De Europese Unie heeft een dringende oproep gedaan aan Iran om de executie van drie jonge mannen niet uit te voeren.
De veroordeelden zouden tijdens het plegen van hun misdrijf nog minderjarig zijn geweest, verklaarde het Zweedse voorzitterschap van de Europese Unie afgelopen dinsdag in Stockholm. Daarom is de EU uiterst bezorgd over de terdoodveroordelingen.

De voltrekking ervan zou in tegenspraak zijn met de verplichtingen die Iran is aangegaan om zich aan de internationale conventies te houden.

De drie jonge mannen zijn Hossein Haghi (22), Behnud Shojai (21) en Reza Padashi (21). Zij zijn ter dood veroordeeld toen ze nog minderjarig waren en zitten sindsdien in Teheran in de dodencel.  Zij werden beschuldigd van een halsmisdaad.
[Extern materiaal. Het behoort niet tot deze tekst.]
(* ===== verification/BoardStages.v ===== *)
(** * The board: its state, its health and its stages

    Models the first half of src/main/power/bzm_board_power.c: the state behind [RUNTIME],
    the authorizers of dispatch and of driver operations, the evaluation of mining evidence and
    of health on the live board, the safe-off and the start-up stages.  What the
    file calls - clock, bridge, regulator (through [Vcore]), fan, driver, settings - are
    operations over a world [V]; [Bridge] and [Bringup] model those of the bridge and of
    the driver.  A driver operation that consults the operation authorizer
    says whether it was refused for a stop, which is all that it does to the state of the board.
    The lock is held throughout a function named [locked].  Values that are only
    published for display, the published health itself, and the formatted part of the
    texts are left out; a text is cut where its first number would be. *)

From S2P Require Import Prelude Trace Float32 Serial Work BalancedRamp Frequency Power Vcore Topology Validation Supervisor Bridge LeaseGuard Telemetry Transport RuntimeHealth RunningEvidence Bringup.
Open Scope string_scope.
Open Scope list_scope.
Open Scope Z_scope.
Open Scope io_scope.

(** ** Data *)

Definition BZM_HEALTH_PERIOD_MS : Z := 500.
Definition BZM_SAFE_OFF_TIMEOUT_MS : Z := 1500.
Definition BZM_SAFE_OFF_SAMPLE_MS : Z := 25.
Definition BZM_BOARD_WATCHDOG_MS : Z := 300000.
Definition BZM_FREQUENCY_TRANSITION_PROOF_TIMEOUT_MS : Z := 30000.

(** The build options. *)
Record board_config_t := mk_board_config {
  CONFIG_MIN_VALID_RESULTS : Z;
  CONFIG_MAX_MAPPING_REJECTIONS : Z;
  CONFIG_MAX_LOCAL_REJECTIONS : Z;
  CONFIG_PROOF_TIMEOUT_SECONDS : Z;
  CONFIG_RESULT_RECOVERY_TIMEOUT_MS : Z;
  CONFIG_PARSER_REALIGN_MAX_DISCARDS : Z;
  CONFIG_PARSER_REALIGN_CLEAN_WINDOWS : Z;
  CONFIG_PARSER_REALIGN_MAX_WINDOWS : Z;
  CONFIG_PARSER_REALIGN_MAX_EVENTS : Z;
  CONFIG_FAN_MIN_RPM : Z;
  CONFIG_SAFE_OFF_VCORE_MV : Z;
  CONFIG_TELEMETRY_MAX_AGE_MS : Z;
  CONFIG_SENSOR_TDM_GAP_COUNT : Z;
  CONFIG_TEMP_MIN_C : Z;
  CONFIG_TEMP_MAX_C : Z;
  CONFIG_STACK_MV_MIN : Z;
  CONFIG_STACK_MV_MAX : Z;
  CONFIG_INTERSTACK_DIFF_ABS_MAX_MV : Z;
  CONFIG_STACK_MAX_SPREAD_MV : Z;
  CONFIG_CH2_CONFIRM_SAMPLES : Z;
  CONFIG_PLL_LOCK_CONFIRM_SAMPLES : Z;
}.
Daarbij geldt in Iran het fundamentalistische „vergeldingsrecht“,  waarbij  het doden van iemand ook  met de dood bestraft wordt, zelfs wanneer het onopzettelijk of uit zelfverdediging gebeurt.

De veroordeelde minderjarigen zijn slachtoffer van de willekeurige justitie zoals die door de dictatuur in Iran wordt toegepast om de bevolking door machtsmisbruik te onderdrukken. De rechtspraak voldoet in geen enkel geval aan welke staatsrechtelijke beginselen dan ook. Vaak worden bekentenissen door foltering afgedwongen. In veel gevallen krijgen jeugdige beklaagden geen rechtsbijstand. Het Iraanse regime schuift met het terechtstellen van minderjarigen het volkerenrecht terzijde, dat de doodstaf verbiedt voor personen die ten tijde van het plegen van het ten laste gelegde misdrijf nog geen 18 jaar waren.

In de EU-verklaring worden de „aanhoudende wijdverbreide terdoodveroordelingen en executies“ in Iran principieel veroordeeld. In het afgelopen jaar zijn er naar schatting 346 mensen terecht gesteld – wereldwijd op China na het hoogste aantal. Volgens de mensenrechtenorganisatie Amnesty International werden in Iran bovendien meer minderjarigen geëxecuteerd dan in welk ander land dan ook.